Your task is to copy each line of the records that includes the string "split".
*** Data ***
(** ** A serial without letters or digits *)


(** C10.  A serial made of punctuation and blanks only is not empty, so it
    passes the test for a missing serial; after the replacement nothing is
    left of it.  When the date of such a device qualifies, the report the
    run hands to the delivery holds, at the place of that device, a line
    whose serial field is two double quotes with nothing between them. *)
Theorem punctuation_only_serial_reported :
  forall (w : world) (token : value) (raw : string)
         (inv1 inv2 : list (Organization * org_outcome))
         (o : Organization) (r : response) (devices1 devices2 : list Device)
         (d : Device) (serial literal : string) (expiryDate : Z),
    inventory_served w token raw
      (inv1 ++ (o, DevicesListed r (devices1 ++ d :: devices2)) :: inv2) ->
    serialNumber d = Some serial -> serial <> EmptyString ->
    List.forallb (fun c => negb (is_alnum c)) (list_ascii_of_string serial) = true ->
    warrantyExpiryDate d = Some literal -> literal <> EmptyString ->
    Date_parse w literal = Some expiryDate ->
    expiryDate <= clock w + 90 * msInDay ->
    let line :=
      dq +:+ orgName o +:+ dq +:+ "," +:+ dq +:+ dq +:+ "," +:+
      dq +:+ literal +:+ dq +:+ "," +:+
      dq +:+ pretty (days_between expiryDate (clock w)) +:+ dq +:+ "," +:+
      dq +:+ (if isExpired d then "YES" else "NO") +:+ dq in
    let before :=
      map row_line
        (report_rows (Date_parse w) (clock w) inv1 ++
         selectExpiring (Date_parse w) devices1 (orgName o) (clock w) 90) in
    let after :=
      map row_line
        (selectExpiring (Date_parse w) devices2 (orgName o) (clock w) 90 ++
         report_rows (Date_parse w) (clock w) inv2) in
    truthy (VStr serial) = true /\
    strip_non_alnum serial = EmptyString /\
    run w =
      (0, snd (sendEmailWithCSV w (join LF (csv_header :: before ++ line :: after))
                 (served_trace w token raw
                    (inv1 ++ (o, DevicesListed r (devices1 ++ d :: devices2)) :: inv2)))).
Proof.
  intros w token raw inv1 inv2 o r devices1 devices2 d serial literal expiryDate
         Hserved Hsn Hs Hpunct He Hl Hparse Hle line before after.
  split; [apply truthy_VStr, Hs|].
  split; [apply strip_non_alnum_nothing_left, Hpunct|].
  rewrite (run_served_delivery w token raw _ Hserved). do 3 f_equal.
  unfold formatCSV, formatCSV_lines. do 2 f_equal.
  rewrite report_rows_app.
  change (report_rows (Date_parse w) (clock w)
            ((o, DevicesListed r (devices1 ++ d :: devices2)) :: inv2))
    with (selectExpiring (Date_parse w) (devices1 ++ d :: devices2) (orgName o)
            (clock w) 90 ++ report_rows (Date_parse w) (clock w) inv2).
  unfold before, after, selectExpiring. rewrite omap_app, omap_cons_eq.
  rewrite (selectRow_dated (Date_parse w) (orgName o) (clock w) d serial literal
             expiryDate Hsn Hs He Hl Hparse).
  apply Z.leb_le in Hle. rewrite Hle.
  rewrite !List.map_app. cbn [map].
  rewrite row_line_text. cbn [organizationName normalizedSerial expiryDateLiteral
                              daysUntilExpiry expiredFlag].
  rewrite (strip_non_alnum_nothing_left serial Hpunct).
  rewrite <- !List.app_assoc. cbn [app].
  unfold line. destruct (isExpired d); reflexivity.
Qed.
*** End of Data ***
- [Expected answer]
  split; [apply truthy_VStr, Hs|].
  split; [apply strip_non_alnum_nothing_left, Hpunct|].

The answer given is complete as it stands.